PROVIDED DATA START

(** C7, as the code has it.  For [num_samples = 0] on a well-formed mesh
    with faces no sampler skips its work.  The pool pass returns an empty
    batch after submitting one task of 0 points per worker.  The chunked
    CPU pass calls its drawing primitive once per face chunk, asking for
    0 points.  The GPU pass of the handler enters the device session,
    uploads the vertices and the first chunk of faces and asks
    [torch.multinomial] for 0 indices, and the GPU pass of [PointSampler]
    asks it for 0 indices after its progress line.  What the chunked and
    the GPU passes do after these calls is not stated here. *)
Theorem zero_samples_still_work {E : Externals} (HS : ExternalsSpec E)
  (m : Trimesh) (cs t : Z) (w : World) :
  valid_mesh m -> faces m <> [] -> 0 < cs -> 0 < t ->
  (exists w',
     PointSampler._sample_points_on_cpu m 0 t w = (Ok (Float64Points []), w') /\
     filter is_submit (skipn (length (trace w)) (trace w'))
     = repeat (Submit 0) (Z.to_nat t)) /\
  (exists chunks,
     stream_faces (loaded m cs) = Ok chunks /\ chunks <> [] /\
     trace (snd (_sample_points_cpu (loaded m cs) 0 w))
     = trace w
         ++ map (fun c => SampleSurfaceEven (mkTrimesh (vertices m) c) 0) chunks) /\
  (exists c probs rest,
     face_probs_of (map float32 (vertices m)) c = Ok probs /\
     trace (snd (_sample_points_gpu (loaded m cs) 0 w))
     = trace w
         ++ [GpuSessionEnter;
             AllocateGpuTensor (Py.len (vertices m));
             AllocateGpuTensor (Py.len c);
             Multinomial probs 0]
         ++ rest) /\
  (exists probs rest,
     face_probs_of (map float32 (vertices m)) (faces m) = Ok probs /\
     trace (snd (PointSampler._sample_points_on_gpu m 0 w))
     = trace w
         ++ [Log INFO "Sampling points from the 3D model using GPU...";
             Multinomial probs 0]
         ++ rest).
Proof.
  intros Hvalid Hne Hcs Ht.
  assert (Hnil : forall pts : list Point, Py.len pts = 0 -> pts = []).
  { intros [|p pts]; [reflexivity|]. unfold Py.len. simpl. lia. }
  split; [|split; [|split]].
  - destruct (sample_points_on_cpu_run m 0 t w HS Hvalid Hne Ht)
      as (pts & w' & Hrun & Htr & _ & (rows & ->) & Hlen).
    exists w'. rewrite (Hnil rows) in Hrun by (apply Hlen; lia).
    split; [exact Hrun|].
    rewrite Htr, skipn_app, skipn_all, Nat.sub_diag. cbn [skipn app].
    unfold pool_events. rewrite Zmod_0_l, Zdiv_0_l. cbn [Z.ltb Z.compare app].
    cbn [filter is_submit]. rewrite filter_app.
    cbn [filter is_submit]. rewrite app_nil_r.
    induction (Z.to_nat t) as [|k IH]; [reflexivity|].
    cbn [repeat concat app filter is_submit]. now rewrite IH.
  - destruct (stream_faces_loaded m cs Hcs) as (chunks & Hs & _ & Hch & _).
    exists chunks. split; [exact Hs|]. split; [now apply Hch|].
    destruct (sample_points_cpu_run m cs 0 w chunks Hne Hs)
      as (e & w' & Hrun & _ & Htr & _).
    rewrite Hrun. cbn [snd]. rewrite Htr. unfold cpu_events.
    rewrite Zmod_0_l, Zdiv_0_l. cbn [Z.ltb Z.compare]. now rewrite app_nil_r.
  - destruct (sample_points_gpu_begins m cs 0 w Hvalid Hne Hcs)
      as (c & chunks & probs & _ & Hp & rest & Htr).
    exists c, probs, rest. split; [exact Hp|].
    rewrite Htr, Zdiv_0_l. reflexivity.
  - destruct (sample_points_on_gpu_begins m 0 w Hvalid)
      as (probs & Hp & rest & Htr).
    exists probs, rest. split; [exact Hp|exact Htr].
Qed.
(** * dubbo-admin CA: authority-certificate lifecycle

    A shallow embedding of the two Go packages of the certificate
    authority:

    - package [k8s]      : the cluster client ([GetAuthorityCert],
                           [UpdateAuthorityCert], [UpdateAuthorityPublicKey]);
    - package [security] : the server ([LoadAuthorityCert],
                           [RefreshAuthorityCert],
                           [ScheduleRefreshAuthorityCert], the TLS
                           [GetCertificate] callback of [Init]).

    The Kubernetes API server is modelled as a store value threaded through
    the client ([Kube], a state monad); every request is appended to a
    request log, so that "no update call was issued" is a statement about the
    log.  The collaborators of package [cert] (key generation, validity
    checks, PEM coding) are not part of these sources and are taken as
    parameters; its server-certificate resolver, which the TLS callback
    hands its work to, is modelled from the specification. *)

From Stdlib Require Import ZArith Lia.
From Stdlib Require Import Floats.SpecFloat.
From stdpp Require Import base option list strings gmap.

Local Open Scope Z_scope.
Local Open Scope string_scope.
Local Open Scope list_scope.

(* ===================================================================== *)
(** ** Package k8s                                                        *)
(* ===================================================================== *)

Module k8s.

(** Errors of the API server, as far as the client distinguishes them: it
    only ever tests [err != nil]. *)
Inductive error : Type := NotFound | AlreadyExists | Unavailable.

Inductive Verb : Type := VList | VGet | VCreate | VUpdate.
Inductive Resource : Type := RNamespaces | RSecrets | RConfigMaps.
(** * spl_scraper: regions, cities and districts of the SPL map service

    A shallow embedding of [spl_scraper.py] and the properties of its pipeline
    (region catalog -> cities -> districts -> JSON document -> workbook).

    Conventions of the embedding:
    - a Python [str] is a [string], one element per character (characters with
      code points below 256);
    - Python values that travel through JSON are [pyval]s; a [dict] is an
      association list in insertion order;
    - an exception is a [Raise] of the monad [M], which also collects the
      records handed to the module's logger;
    - the network and the file system are explicit arguments. *)

From stdpp Require Import base numbers list strings gmap pretty sorting.
From Stdlib Require Import Ascii QArith Qround.

Local Open Scope Z_scope.

(** ** Exceptions, log records and the monad of the script *)

Inductive exn :=
| KeyError
| TypeError
| ValueError
| AttributeError
| JSONDecodeError
| FileNotFoundError
| UnicodeDecodeError
| IllegalCharacterError.

Inductive result (A : Type) :=
| Ok (a : A)
| Raise (e : exn).
Arguments Ok {A} a.
Arguments Raise {A} e.

Definition rbind {A B} (r : result A) (f : A -> result B) : result B :=
  match r with
  | Ok a => f a
  | Raise e => Raise e
  end.

Notation "'let?' x ':=' r 'in' k" := (rbind r (fun x => k))
  (at level 10, x name, r at level 100, k at level 200).

Fixpoint rmap {A B} (f : A -> result B) (l : list A) : result (list B) :=
  match l with
  | [] => Ok []
  | x :: l' =>
      let? y := f x in
      let? ys := rmap f l' in
      Ok (y :: ys)
  end.

(** ** Python values *)

#[warnings="-register-all"]
Inductive pyval :=
| PNone
| PBool (b : bool)
| PInt (z : Z)
| PStr (s : string)
| PList (l : list pyval)
| PDict (d : list (string * pyval)).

PROVIDED DATA END

Print exactly the lines of the listing above starting at the line containing "0) chunks) /\" and ending at the line containing "AllocateGpuTensor (Py.len c);", both included.

*ANSWER TO THIS TASK*
         ++ map (fun c => SampleSurfaceEven (mkTrimesh (vertices m) c) 0) chunks) /\
  (exists c probs rest,
     face_probs_of (map float32 (vertices m)) c = Ok probs /\
     trace (snd (_sample_points_gpu (loaded m cs) 0 w))
     = trace w
         ++ [GpuSessionEnter;
             AllocateGpuTensor (Py.len (vertices m));
             AllocateGpuTensor (Py.len c);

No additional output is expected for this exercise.